WHAT IS BEING ASKED:
Exactly as written, reproduce all of the entries.

BEGIN

(** A field that is not a value of another shape can be set. *)
Definition settable {A} (n : nested A) : Prop := match n with NotSet | Present _ => True | _ => False end.

Local Abbreviation strip_key := (key_of ns (stripMiddlewareName svc)).
Local Abbreviation auth_key := (key_of ns (authMiddlewareName svc)).

Definition strip_free (s : S) : Prop :=
  own_or_absent KMiddleware strip_key s /\ forall mw, find s KMiddleware strip_key = Some mw -> settable (mw_Prefixes mw).
Definition auth_free (s : S) : Prop :=
  own_or_absent KMiddleware auth_key s /\ forall mw, find s KMiddleware auth_key = Some mw -> settable (mw_ForwardAuth mw).

Definition strips (mw : Middleware) : Prop := mw_Prefixes mw = Present ["/llm/" +:+ slug].
Definition binds (mw : Middleware) : Prop :=
  exists m, mw_ForwardAuth mw = Present m /\ m = desired_forwardAuth (authAddress rc inst slug) m.

Lemma strip_brings s labels : strip_free s ->
  brings KMiddleware strip_key strips s (reconcileStripMiddleware inst labels svc ("/llm/" +:+ slug)).
Proof.
  intros [Hown Hset]. unfold reconcileStripMiddleware. apply total_get; [done | |].
  - intros mw Hmw. pose proof (Hown mw Hmw) as Hm. pose proof (Hset mw Hmw) as Hs. cbn in Hm. rewrite Hm. cbn [negb].
    assert (Hup : brings KMiddleware strip_key strips s
      (let? _ := call (EUpdate Cached KMiddleware (mw <| mw_Prefixes := Present ["/llm/" +:+ slug] |>)) in fret tt)).
    { eapply brings_updated; [exact Hmw | done | done | done | done | done |]. intros o' [_ ->]. done. }
    unfold strips in *. destruct (mw_Prefixes mw) as [| | | p] eqn:Ep; cbn [set_nested]; try done.
    case_bool_decide; [| done]. subst p. by apply (brings_nothing KMiddleware _ _ _ mw).
  - intros Hmw err Hn ->. rewrite Hn. cbn [negb].
    edestruct (fresh_owned (empty_meta <| Name := stripMiddlewareName svc |> <| Namespace := ns |> <| Labels := labels |>))
      as (m & Em & Hm & Hnm & Hns & _); [done | done |]. cbn [mw_Meta]. rewrite Em.
    apply brings_created; [by apply key_is | done | done |]. intros o' [_ ->]. done.
Qed.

END

THE ANSWER:
(** A field that is not a value of another shape can be set. *)
Definition settable {A} (n : nested A) : Prop := match n with NotSet | Present _ => True | _ => False end.

Local Abbreviation strip_key := (key_of ns (stripMiddlewareName svc)).
Local Abbreviation auth_key := (key_of ns (authMiddlewareName svc)).

Definition strip_free (s : S) : Prop :=
  own_or_absent KMiddleware strip_key s /\ forall mw, find s KMiddleware strip_key = Some mw -> settable (mw_Prefixes mw).
Definition auth_free (s : S) : Prop :=
  own_or_absent KMiddleware auth_key s /\ forall mw, find s KMiddleware auth_key = Some mw -> settable (mw_ForwardAuth mw).

Definition strips (mw : Middleware) : Prop := mw_Prefixes mw = Present ["/llm/" +:+ slug].
Definition binds (mw : Middleware) : Prop :=
  exists m, mw_ForwardAuth mw = Present m /\ m = desired_forwardAuth (authAddress rc inst slug) m.

Lemma strip_brings s labels : strip_free s ->
  brings KMiddleware strip_key strips s (reconcileStripMiddleware inst labels svc ("/llm/" +:+ slug)).
Proof.
  intros [Hown Hset]. unfold reconcileStripMiddleware. apply total_get; [done | |].
  - intros mw Hmw. pose proof (Hown mw Hmw) as Hm. pose proof (Hset mw Hmw) as Hs. cbn in Hm. rewrite Hm. cbn [negb].
    assert (Hup : brings KMiddleware strip_key strips s
      (let? _ := call (EUpdate Cached KMiddleware (mw <| mw_Prefixes := Present ["/llm/" +:+ slug] |>)) in fret tt)).
    { eapply brings_updated; [exact Hmw | done | done | done | done | done |]. intros o' [_ ->]. done. }
    unfold strips in *. destruct (mw_Prefixes mw) as [| | | p] eqn:Ep; cbn [set_nested]; try done.
    case_bool_decide; [| done]. subst p. by apply (brings_nothing KMiddleware _ _ _ mw).
  - intros Hmw err Hn ->. rewrite Hn. cbn [negb].
    edestruct (fresh_owned (empty_meta <| Name := stripMiddlewareName svc |> <| Namespace := ns |> <| Labels := labels |>))
      as (m & Em & Hm & Hnm & Hns & _); [done | done |]. cbn [mw_Meta]. rewrite Em.
    apply brings_created; [by apply key_is | done | done |]. intros o' [_ ->]. done.
Qed.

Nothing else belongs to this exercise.